#### Exercise:
Find the word "values" in the data. Return every line where it appears.

#### Records to process:

(** * BinToCSV: the binary log decoder and the CSV serializer of [parsebin.cpp]

    A shallow embedding of [parseBinFile] and [writeCsv] together with the
    helpers they call ([swapBigEndianToHost], [parseHexAsFloatLittleEndian],
    [parseDateTimeFromTwoHex]), and of [MainWindow::onParse] of
    [mainwindow.cpp], which calls them.

    Conventions of the embedding:
    - [uint32_t] is a [Z] kept in [0, 2^32) with the wrap-around of every
      shift written out;
    - [char] and [std::string] are [ascii] and [string];
    - a [throw std::runtime_error(...)] is the [Throw] outcome of [result],
      with one constructor of [exn] for every throw site;
    - [float] and [double] are [spec_float] values (IEEE-754 binary32 and
      binary64 without NaN payloads) computed with the operations of
      [SpecFloat] at precision 24 and 53;
    - a [FILE*] is the file's bytes together with the position indicator. *)

From Equations Require Import Equations.
From Stdlib Require Import ZArith List String Ascii Bool Lia ZifyBool.
From Stdlib Require Import Permutation Sorted.
From Stdlib Require Import Floats.SpecFloat.
From Stdlib Require Import Arith Strings.Byte.
From Stdlib Require Import DecimalString.
Import ListNotations.

Local Open Scope string_scope.
Local Open Scope list_scope.
Local Open Scope Z_scope.

(** ** Exceptions *)

(** One constructor per [throw] in [parsebin.cpp]. *)
Inductive exn : Type :=
| HexTooShort        (* parseHexAsFloatLittleEndian: size < 8 *)
| HexBadChar         (* parseHexAsFloatLittleEndian: not a hex digit *)
| TimeFieldTooShort  (* parseDateTimeFromTwoHex: size < 8 *)
| NotDecimalDigit    (* decToInt *)
| YearOutOfRange
| MonthInvalid
| DayInvalid
| HourInvalid
| MinuteInvalid
| SecondInvalid
| CannotOpen         (* parseBinFile: fopen returned NULL *)
| SeekFailed         (* parseBinFile: fseek returned non-zero *)
| CannotCreate.      (* writeCsv: fopen returned NULL *)

Inductive result (A : Type) : Type :=
| Ok (a : A)
| Throw (e : exn).
Arguments Ok {A} a.
Arguments Throw {A} e.

Definition bind {A B} (r : result A) (k : A -> result B) : result B :=
  match r with
  | Ok a => k a
  | Throw e => Throw e
  end.

Notation "x <- r ;; k" := (bind r (fun x => k))
  (at level 61, r at next level, right associativity).

(** The errors the specification files under [IoError]: the file cannot be
    opened, sought or created. *)
Definition isIoError (e : exn) : bool :=
  match e with
  | CannotOpen | SeekFailed | CannotCreate => true
  | _ => false
  end.

(** The errors raised by the timestamp decoder. *)
Definition isTimestampError (e : exn) : bool :=
  match e with
  | TimeFieldTooShort | NotDecimalDigit | YearOutOfRange | MonthInvalid
  | DayInvalid | HourInvalid | MinuteInvalid | SecondInvalid => true
  | _ => false
  end.

(** The errors raised by the float decoder. *)
Definition isFloatError (e : exn) : bool :=
  match e with
  | HexTooShort | HexBadChar => true
  | _ => false
  end.

(** ** 32-bit words and characters *)

Definition wrap32 (v : Z) : Z := v mod 2 ^ 32.

Definition code (c : ascii) : Z := Z.of_N (N_of_ascii c).

Definition charOf (n : Z) : ascii := ascii_of_N (Z.to_N n).

Definition inRange (lo hi c : ascii) : bool :=
  (code lo <=? code c) && (code c <=? code hi).

(** [swapBigEndianToHost]: the portable branch, which is what
    [_byteswap_ulong] and [__builtin_bswap32] compute as well. *)
Definition swapBigEndianToHost (v : Z) : Z :=
  Z.lor (Z.lor (Z.lor
    (Z.shiftr (Z.land v 0xFF000000) 24)
    (Z.shiftr (Z.land v 0x00FF0000) 8))
    (wrap32 (Z.shiftl (Z.land v 0x0000FF00) 8)))
    (wrap32 (Z.shiftl (Z.land v 0x000000FF) 24)).

(** The value a character contributes in the loop of
    [parseHexAsFloatLittleEndian]; [None] is the final [else throw]. *)
Definition hexDigitValue (c : ascii) : option Z :=
  if inRange "0"%char "9"%char c then Some (code c - code "0"%char)
  else if inRange "A"%char "F"%char c then Some (code c - code "A"%char + 10)
  else if inRange "a"%char "f"%char c then Some (code c - code "a"%char + 10)
  else None.

(** [val <<= 4; val |= d;] on a [uint32_t]. *)
Definition hexAcc (val d : Z) : Z := Z.lor (wrap32 (Z.shiftl val 4)) d.

(** [for (char c : hex8) { val <<= 4; val |= digit(c); }] *)
Fixpoint hexLoop (s : string) (val : Z) : result Z :=
  match s with
  | EmptyString => Ok val
  | String c rest =>
      match hexDigitValue c with
      | Some d => hexLoop rest (hexAcc val d)
      | None => Throw HexBadChar
      end
  end.

(** The first half of [parseHexAsFloatLittleEndian]: the 32-bit word read
    from the text, before the byte swap. *)
Definition parseHexWord (hex8 : string) : result Z :=
  if (Z.of_nat (String.length hex8) <? 8) then Throw HexTooShort
  else hexLoop hex8 0.

(** [snprintf(buf, sizeof buf, "%08X", v)] for a [uint32_t] [v]. *)
Definition hexChar (d : Z) : ascii :=
  if d <? 10 then charOf (code "0"%char + d) else charOf (code "A"%char + (d - 10)).

Definition nibble (v : Z) (i : Z) : Z := Z.land (Z.shiftr v (4 * i)) 0xF.

Definition hex8 (v : Z) : string :=
  string_of_list_ascii (map (fun i => hexChar (nibble v i)) [7; 6; 5; 4; 3; 2; 1; 0]).

(** ** IEEE-754 values *)

Module F32.
Definition prec : Z := 24.
Definition emax : Z := 128.
End F32.

Module F64.
Definition prec : Z := 53.
Definition emax : Z := 1024.
End F64.

(** [std::memcpy(&f, &val, sizeof(float))]: the binary32 value whose bit
    pattern is the word [w] (sign bit 31, biased exponent bits 30..23,
    fraction bits 22..0). *)
Definition float_of_bits (w : Z) : spec_float :=
  let s := Z.testbit w 31 in
  let e := Z.land (Z.shiftr w 23) 0xFF in
  let m := Z.land w 0x7FFFFF in
  if e =? 0 then
    match m with
    | Zpos p => S754_finite s p (-149)
    | _ => S754_zero s
    end
  else if e =? 255 then
    if m =? 0 then S754_infinity s else S754_nan
  else
    match m + 2 ^ 23 with
    | Zpos p => S754_finite s p (e - 150)
    | _ => S754_nan
    end.

(** The usual arithmetic conversion [float -> double] (exact) and the
    conversion [static_cast<float>(double)] (round to nearest even). *)
Definition to_double (x : spec_float) : spec_float :=
  match x with
  | S754_finite s m e => binary_round F64.prec F64.emax s m e
  | _ => x
  end.

Definition to_float (x : spec_float) : spec_float :=
  match x with
  | S754_finite s m e => binary_round F32.prec F32.emax s m e
  | _ => x
  end.

(** The [double] literal [100.0]. *)
Definition d100 : spec_float := binary_normalize F64.prec F64.emax 100 0 false.

(** The integer part and the doubled remainder test of [std::round]:
    the integer nearest to [m * 2^e], halfway cases away from zero. *)
Definition roundAwayZ (m : positive) (e : Z) : Z :=
  if 0 <=? e then Zpos m * 2 ^ e
  else
    let q := Zpos m / 2 ^ (- e) in
    let r := Zpos m mod 2 ^ (- e) in
    if 2 ^ (- e) <=? 2 * r then q + 1 else q.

#### Written answer:
    - [float] and [double] are [spec_float] values (IEEE-754 binary32 and
(** ** IEEE-754 values *)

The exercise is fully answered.